→ **What this task involves**: The records below are made of lines; count those holding the word "reads" and give the number only.

→ **Material provided**:
(** * CKBoxImageEditCommand: the CKBox "edit image" command

    A shallow embedding of
    [packages/ckeditor5-ckbox/src/ckboximageedit/ckboximageeditcommand.ts].

    The command is event based.  Its listeners are modelled as state
    transformers on an explicit [State] that holds the command's own fields
    together with the parts of the platform the listeners touch (the model
    selection, the DOM mount point, the dialog mount calls, the HTTP requests
    sent to the status endpoint).  The asynchronous wait for the asset is a
    poll task that is suspended either on its HTTP request or on the delay of
    the retry loop; the environment resumes it with an [Input]. *)

From stdpp Require Import base strings list gmap.

Open Scope string_scope.
Open Scope list_scope.
Open Scope nat_scope.

(** ** Assets *)

(** [CKBoxRawAssetMetadataDefinition]: the source reads
    [response.metadata.metadataProcessingStatus]; a status that is absent from
    the JSON body is [None].
    Modelled from the spec: the other members (alt text, width, height,
    placeholder) are the fields the image attributes are built from; their
    declaration lives in [ckboxconfig], which is not part of this slice. *)
Record CKBoxRawAssetMetadataDefinition := {
  metadataProcessingStatus : option string;
  altText : option string;
  width : option N;
  height : option N;
  placeholder : option string
}.

(** [CKBoxRawAssetDataDefinition]: the source reads [data.id] and
    [response.metadata].
    Modelled from the spec: the fallback URL and the responsive sources are the
    remaining fields the image attributes are built from. *)
Record CKBoxRawAssetDataDefinition := {
  id : string;
  metadata : CKBoxRawAssetMetadataDefinition;
  url : string;
  sources : list string
}.

(** [CKBoxRawAssetDefinition]: the source reads [asset.data]. *)
Record CKBoxRawAssetDefinition := {
  data : CKBoxRawAssetDataDefinition
}.

(** The six members the [processed] listener takes out of the result of
    [prepareImageAssetAttributes]. *)
Record CKBoxAssetImageAttributesDefinition := {
  imageFallbackUrl : string;
  imageSources : list string;
  imageTextAlternative : string;
  imageWidth : option N;
  imageHeight : option N;
  imagePlaceholder : option string
}.

(** The [source] member of the argument of [InsertImageCommand.execute]. *)
Record ImageSource := {
  src : string;
  src_sources : list string;
  alt : string;
  src_width : option N;
  src_height : option N;
  src_placeholder : option string
}.

(** ** Document model *)

(** A model element: its name and its attribute map. *)
Record ModelElement := {
  name : string;
  attributes : gmap string string
}.

Definition is_element (e : ModelElement) (n : string) : bool :=
  String.eqb (name e) n.

Definition hasAttribute (e : ModelElement) (key : string) : bool :=
  bool_decide (is_Some (attributes e !! key)).

Definition getAttribute (e : ModelElement) (key : string) : option string :=
  attributes e !! key.

Definition setAttribute (key value : string) (e : ModelElement)
    : ModelElement :=
  {| name := name e; attributes := <[key := value]> (attributes e) |}.

(** ** JavaScript values *)

(** Truthiness of an optional string: [undefined] and the empty string are
    falsy, every other string is truthy. *)
Definition truthy (v : option string) : bool :=
  match v with
  | None => false
  | Some s => negb (String.eqb s "")
  end.

(** The settlement of a promise. *)
Inductive Outcome (A : Type) : Type :=
| Resolved (a : A)
| Rejected (err : string).
Arguments Resolved {A} a.
Arguments Rejected {A} err.

(** What [sendHttpRequest] settles with: the parsed JSON body, or a failure of
    the transport. *)
Inductive HttpResult : Type :=
| HttpOk (response : CKBoxRawAssetDataDefinition)
| HttpFailed (err : string).

(** [new URL( input, base )], kept unresolved. *)
Record URL := {
  url_input : string;
  url_base : string
}.

(** The argument of [sendHttpRequest]; [signal] is the identity of the
    [AbortController] the signal belongs to. *)
Record HttpRequest := {
  req_url : URL;
  signal : nat;
  authorization : string
}.

(** The call [window.CKBox.mountImageEditor( wrapper, options )]; the two
    callbacks of the options are the inputs [OnClose] and [OnSave] below. *)
Record MountCall := {
  mount_wrapper : nat;
  assetId : option string;
  allowOverwrite : bool;
  mount_tokenUrl : string
}.

(** ** Events and poll tasks *)

Inductive CKBoxImageEditorEvent : Type :=
| EvOpen
| EvClose
| EvSave (asset : CKBoxRawAssetDefinition)
| EvProcessed (asset : CKBoxRawAssetDefinition).

(** Where the promise of [_waitForAssetProcessed] is suspended: on the HTTP
    request of attempt [attempt], on the delay that precedes attempt
    [attempt], or not at all once it is settled. *)
Inductive PollState : Type :=
| AwaitingResponse (attempt : nat)
| AwaitingDelay (attempt : nat)
| Settled (result : Outcome (option CKBoxRawAssetDataDefinition)).

Record PollTask := {
  poll_asset : CKBoxRawAssetDefinition;
  poll_state : PollState
}.

(** What the retry loop does with the settlement of an attempt: it returns
    the result, throws, or makes attempt [attempt] after a delay. *)
Inductive RetryStep (A : Type) : Type :=
| RetryReturn (a : A)
| RetryThrow (err : string)
| RetryAgain (attempt : nat).
Arguments RetryReturn {A} a.
Arguments RetryThrow {A} err.
Arguments RetryAgain {A} attempt.

(** ** State *)

Record State := {
  (* fields of the command *)
  value : bool;
  isEnabled : bool;
  controller : nat;
  _wrapper : option nat;
  _ckboxImageId : option string;
  (* the editor and the page *)
  selection : option ModelElement;
  insertImageCalls : list ImageSource;
  focusCalls : nat;
  body : list nat;
  nextElement : nat;
  mounted : list MountCall;
  nextAbortController : nat;
  requests : list HttpRequest;
  console : list string;
  (* the event bus and the pending promises *)
  fired : list CKBoxImageEditorEvent;
  polls : list PollTask
}.

Definition set_value (v : bool) (s : State) : State :=
  {| value := v; isEnabled := isEnabled s; controller := controller s;
     _wrapper := _wrapper s; _ckboxImageId := _ckboxImageId s;
     selection := selection s; insertImageCalls := insertImageCalls s;
     focusCalls := focusCalls s; body := body s; nextElement := nextElement s;
     mounted := mounted s; nextAbortController := nextAbortController s;
     requests := requests s; console := console s; fired := fired s;
     polls := polls s |}.

Definition set_enabled (b : bool) (i : option string) (s : State) : State :=
  {| value := value s; isEnabled := b; controller := controller s;
     _wrapper := _wrapper s; _ckboxImageId := i;
     selection := selection s; insertImageCalls := insertImageCalls s;
     focusCalls := focusCalls s; body := body s; nextElement := nextElement s;
     mounted := mounted s; nextAbortController := nextAbortController s;
     requests := requests s; console := console s; fired := fired s;
     polls := polls s |}.

Definition set_model (sel : option ModelElement) (calls : list ImageSource)
    (s : State) : State :=
  {| value := value s; isEnabled := isEnabled s; controller := controller s;
     _wrapper := _wrapper s; _ckboxImageId := _ckboxImageId s;
     selection := sel; insertImageCalls := calls;
     focusCalls := focusCalls s; body := body s; nextElement := nextElement s;
     mounted := mounted s; nextAbortController := nextAbortController s;
     requests := requests s; console := console s; fired := fired s;
     polls := polls s |}.

Definition set_dom (w : option nat) (b : list nat) (n : nat)
    (m : list MountCall) (f : nat) (s : State) : State :=
  {| value := value s; isEnabled := isEnabled s; controller := controller s;
     _wrapper := w; _ckboxImageId := _ckboxImageId s;
     selection := selection s; insertImageCalls := insertImageCalls s;
     focusCalls := f; body := b; nextElement := n;
     mounted := m; nextAbortController := nextAbortController s;
     requests := requests s; console := console s; fired := fired s;
     polls := polls s |}.

Definition set_http (n : nat) (r : list HttpRequest) (s : State) : State :=
  {| value := value s; isEnabled := isEnabled s; controller := controller s;
     _wrapper := _wrapper s; _ckboxImageId := _ckboxImageId s;
     selection := selection s; insertImageCalls := insertImageCalls s;
     focusCalls := focusCalls s; body := body s; nextElement := nextElement s;
     mounted := mounted s; nextAbortController := n;
     requests := r; console := console s; fired := fired s;
     polls := polls s |}.

Definition set_fired (l : list CKBoxImageEditorEvent) (s : State) : State :=
  {| value := value s; isEnabled := isEnabled s; controller := controller s;
     _wrapper := _wrapper s; _ckboxImageId := _ckboxImageId s;
     selection := selection s; insertImageCalls := insertImageCalls s;
     focusCalls := focusCalls s; body := body s; nextElement := nextElement s;
     mounted := mounted s; nextAbortController := nextAbortController s;
     requests := requests s; console := console s; fired := l;
     polls := polls s |}.

Definition set_polls (l : list PollTask) (s : State) : State :=
  {| value := value s; isEnabled := isEnabled s; controller := controller s;
     _wrapper := _wrapper s; _ckboxImageId := _ckboxImageId s;
     selection := selection s; insertImageCalls := insertImageCalls s;
     focusCalls := focusCalls s; body := body s; nextElement := nextElement s;
     mounted := mounted s; nextAbortController := nextAbortController s;
     requests := requests s; console := console s; fired := fired s;
     polls := l |}.

(** ** The command *)

(** [_getValue]: is the dialog already opened. *)
Definition _getValue (s : State) : bool :=
  match _wrapper s with
  | Some _ => true
  | None => false
  end.

(** [refresh]. *)
Definition refresh (s : State) : State :=
  let s := set_value (_getValue s) s in
  let selectedElement := selection s in
  let isImageElement :=
    match selectedElement with
    | Some e => is_element e "imageInline" || is_element e "imageBlock"
    | None => false
    end in
  match selectedElement with
  | Some e =>
      if isImageElement && hasAttribute e "ckboxImageId"
      then set_enabled true (getAttribute e "ckboxImageId") s
      else set_enabled false None s
  | None => set_enabled false None s
  end.

(** ** The collaborators of the command

    What the listeners reach outside this file: the [ckbox] configuration,
    the token of [CKBoxEditing], the helper [prepareImageAssetAttributes] of
    [ckboxcommand], the [insertImage] command of the image feature and the
    attempt bound of the [retry] utility. *)
Class Environment := {
  tokenUrl : string;
  serviceOrigin : string;
  token : string;
  prepareImageAssetAttributes :
    CKBoxRawAssetDefinition -> CKBoxAssetImageAttributesDefinition;
  (* the element that is selected once [InsertImageCommand.execute] has run,
     from the source it was given and the element selected before *)
  insertImage : ImageSource -> option ModelElement -> option ModelElement;
  maxAttempts : nat
}.

Section Command.
Context {env : Environment}.

(** The state right after the constructor: [value] is false, the instance
    level [AbortController] is the first one that is created, no wrapper and
    no image id are stored; the command was not refreshed yet and is not
    enabled. *)
Definition new_command (sel : option ModelElement) : State :=
  {| value := false; isEnabled := false; controller := 0;
     _wrapper := None; _ckboxImageId := None;
     selection := sel; insertImageCalls := []; focusCalls := 0;
     body := []; nextElement := 0; mounted := [];
     nextAbortController := 1; requests := []; console := [];
     fired := []; polls := [] |}.

(** The listener of [ckboxImageEditor:open]. *)
Definition on_open (s : State) : State :=
  if negb (isEnabled s) || _getValue s then s
  else
    let s := set_value true s in
    let wrapper := nextElement s in
    set_dom (Some wrapper) (body s ++ [wrapper]) (S wrapper)
      (mounted s ++ [ {| mount_wrapper := wrapper;
                         assetId := _ckboxImageId s;
                         allowOverwrite := false;
                         mount_tokenUrl := tokenUrl |} ])
      (focusCalls s) s.

(** The listener of [ckboxImageEditor:close]. *)
Definition on_close (s : State) : State :=
  match _wrapper s with
  | None => s
  | Some wrapper =>
      set_dom None (filter (fun e => e ≠ wrapper) (body s)) (nextElement s)
        (mounted s) (S (focusCalls s)) s
  end.

(** [_getAssetStatusFromServer], up to its [await]: the URL is built, a new
    [AbortController] is created and the request is sent with its signal. *)
Definition _getAssetStatusFromServer_send (data : CKBoxRawAssetDataDefinition)
    (s : State) : State :=
  let url := {| url_input := "assets/" +:+ id data;
                url_base := serviceOrigin |} in
  let abortController := nextAbortController s in
  set_http (S abortController)
    (requests s ++ [ {| req_url := url;
                        signal := abortController;
                        authorization := token |} ]) s.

→ **Answer for the task**: 3